What you need to do: Filter these entries so that only lines with the word "unfold" remain.

Dataset records:
Lemma foldl_components rooted l st :
  (forall c, c ∈ l -> is_component c) -> foldl (clean_step rooted) st l = rev l ++ st.
Proof.
  revert st. induction l as [|c l IH]; intros st H; [done|]. cbn [foldl].
  rewrite clean_step_component by (apply H; by apply elem_of_cons; left).
  rewrite IH by (intros x Hx; apply H; by apply elem_of_cons; right).
  simpl. by rewrite <- app_assoc.
Qed.

Lemma join_slash_cons2 x y l : join_slash (x :: y :: l) = x +:+ "/" +:+ join_slash (y :: l).
Proof. done. Qed.

Lemma split_join l :
  l <> [] -> (forall c, c ∈ l -> str_has chr_slash c = false) -> split_slash (join_slash l) = l.
Proof.
  induction l as [|x l IH]; intros Hn H; [done|].
  assert (str_has chr_slash x = false) as Hx by (apply H; by apply elem_of_cons; left).
  destruct l as [|y l]; [by apply split_slash_none|].
  rewrite join_slash_cons2, split_slash_app, split_slash_none by done. simpl. f_equal.
  apply IH; [done|]. intros c Hc. apply H. by apply elem_of_cons; right.
Qed.

Lemma join_snoc l c : l <> [] -> join_slash (l ++ [c]) = join_slash l +:+ "/" +:+ c.
Proof.
  induction l as [|x l IH]; intros Hn; [done|]. destruct l as [|y l]; [done|].
  change ((x :: y :: l) ++ [c]) with (x :: ((y :: l) ++ [c])).
  assert (exists z m, (y :: l) ++ [c] = z :: m) as (z & m & E) by (simpl; eauto).
  rewrite E, join_slash_cons2, <- E, IH by done. rewrite join_slash_cons2, !str_app_assoc. done.
Qed.

(** The absolute path with the given components. *)
Definition abs_path (l : list string) : string := "/" +:+ join_slash l.

Lemma path_Clean_abs s :
  str_prefix "/" s = true -> path_Clean s = abs_path (rev (clean_stack s)).
Proof. intros H. unfold path_Clean. destruct s; [done|]. by rewrite H. Qed.

Lemma abs_path_rooted l : str_prefix "/" (abs_path l) = true.
Proof. apply str_prefix_slash. by eexists. Qed.

Lemma clean_stack_abs_path l :
  (forall c, c ∈ l -> is_component c) -> clean_stack (abs_path l) = rev l.
Proof.
  intros H. unfold clean_stack. rewrite abs_path_rooted. unfold abs_path.
  destruct l as [|x l]; [done|].
  assert (split_slash ("/" +:+ join_slash (x :: l)) = EmptyString :: x :: l) as ->.
  { change ("/" +:+ join_slash (x :: l)) with (EmptyString +:+ "/" +:+ join_slash (x :: l)).
    rewrite split_slash_app, split_join; [done|done|]. intros c Hc. apply H in Hc. apply Hc. }
  change (foldl (clean_step true) [] (EmptyString :: x :: l))
    with (foldl (clean_step true) [] (x :: l)).
  by rewrite foldl_components, app_nil_r by done.
Qed.

(** [Clean] is idempotent on absolute paths. *)
Lemma path_Clean_idem s : str_prefix "/" s = true -> path_Clean (path_Clean s) = path_Clean s.
Proof.
  intros H. rewrite (path_Clean_abs s) by done. rewrite path_Clean_abs by apply abs_path_rooted.
  rewrite clean_stack_abs_path, rev_involutive; [done|].
  intros c Hc. eapply clean_stack_components; [done|]. by apply list_elem_of_In, in_rev, list_elem_of_In.
Qed.

(** Joining a component to an absolute path. *)
Lemma clean_stack_join s c :
  str_prefix "/" s = true -> is_component c ->
  clean_stack (s +:+ "/" +:+ c) = c :: clean_stack s.
Proof.
  intros Hs Hc. unfold clean_stack. rewrite str_prefix_slash_app by done. rewrite Hs.
  rewrite split_slash_app, foldl_app, (split_slash_none c) by apply Hc. simpl.
  by rewrite clean_step_component.
Qed.

Lemma abs_path_snoc l c :
  (forall x, x ∈ l -> is_component x) -> abs_path (l ++ [c]) = dir_prefix (abs_path l) +:+ c.
Proof.
  intros Hl. unfold abs_path, dir_prefix. destruct l as [|x l]; [done|].
  destruct (String.eqb_spec ("/" +:+ join_slash (x :: l)) "/") as [E|_].
  - exfalso. assert (is_component x) as [Hx _] by (apply Hl; by apply elem_of_cons; left).
    apply (str_app_inj "/" _ EmptyString) in E. destruct x; [done|]. by destruct l.
  - rewrite join_snoc by done. by rewrite !str_app_assoc.
Qed.

Lemma path_Join_component s c :
  str_prefix "/" s = true -> is_component c ->
  path_Join s c = dir_prefix (path_Clean s) +:+ c.
Proof.
  intros Hs Hc. unfold path_Join. pose proof Hc as [Hne _].
  destruct s as [|a s]; [done|]. destruct c as [|b c]; [done|].
  rewrite path_Clean_abs by by apply str_prefix_slash_app.
  rewrite clean_stack_join by done. cbn [rev]. rewrite abs_path_snoc.
  - by rewrite path_Clean_abs.
  - intros x Hx. eapply clean_stack_components; [done|]. by apply list_elem_of_In, in_rev, list_elem_of_In.
Qed.

Lemma dir_prefix_slash d : exists d', dir_prefix d = d' +:+ "/".
Proof. unfold dir_prefix. destruct (String.eqb d "/"); [by exists EmptyString|by exists d]. Qed.

Lemma dir_prefix_extends d : exists r, dir_prefix d = d +:+ r.
Proof.
  unfold dir_prefix. destruct (String.eqb_spec d "/") as [->|]; [by exists EmptyString|by exists "/"%string].
Qed.

(** The last component of a path built by joining. *)
Lemma path_Base_join d c : is_component c -> path_Base (dir_prefix d +:+ c) = c.
Proof.
  intros Hc. destruct (dir_prefix_slash d) as [d' ->]. unfold path_Base.
  rewrite str_app_assoc, split_slash_app, (split_slash_none c) by apply Hc.
  rewrite filter_app, filter_cons_True by apply Hc. rewrite filter_nil, last_snoc.
  destruct (d' +:+ "/" +:+ c) eqn:E; [|done]. by destruct d'.
Qed.

Lemma dir_prefix_rooted d c : str_prefix "/" d = true -> str_prefix "/" (dir_prefix d +:+ c) = true.
Proof.
  intros H. destruct (dir_prefix_extends d) as [r ->]. rewrite str_app_assoc.
  by apply str_prefix_slash_app.
Qed.

Lemma path_Clean_rooted s : str_prefix "/" s = true -> str_prefix "/" (path_Clean s) = true.
Proof. intros H. rewrite path_Clean_abs by done. apply abs_path_rooted. Qed.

Completed exercise:
Proof. intros H. unfold path_Clean. destruct s; [done|]. by rewrite H. Qed.
  intros H. unfold clean_stack. rewrite abs_path_rooted. unfold abs_path.
  intros Hs Hc. unfold clean_stack. rewrite str_prefix_slash_app by done. rewrite Hs.
  intros Hl. unfold abs_path, dir_prefix. destruct l as [|x l]; [done|].
  intros Hs Hc. unfold path_Join. pose proof Hc as [Hne _].
Proof. unfold dir_prefix. destruct (String.eqb d "/"); [by exists EmptyString|by exists d]. Qed.
  unfold dir_prefix. destruct (String.eqb_spec d "/") as [->|]; [by exists EmptyString|by exists "/"%string].
  intros Hc. destruct (dir_prefix_slash d) as [d' ->]. unfold path_Base.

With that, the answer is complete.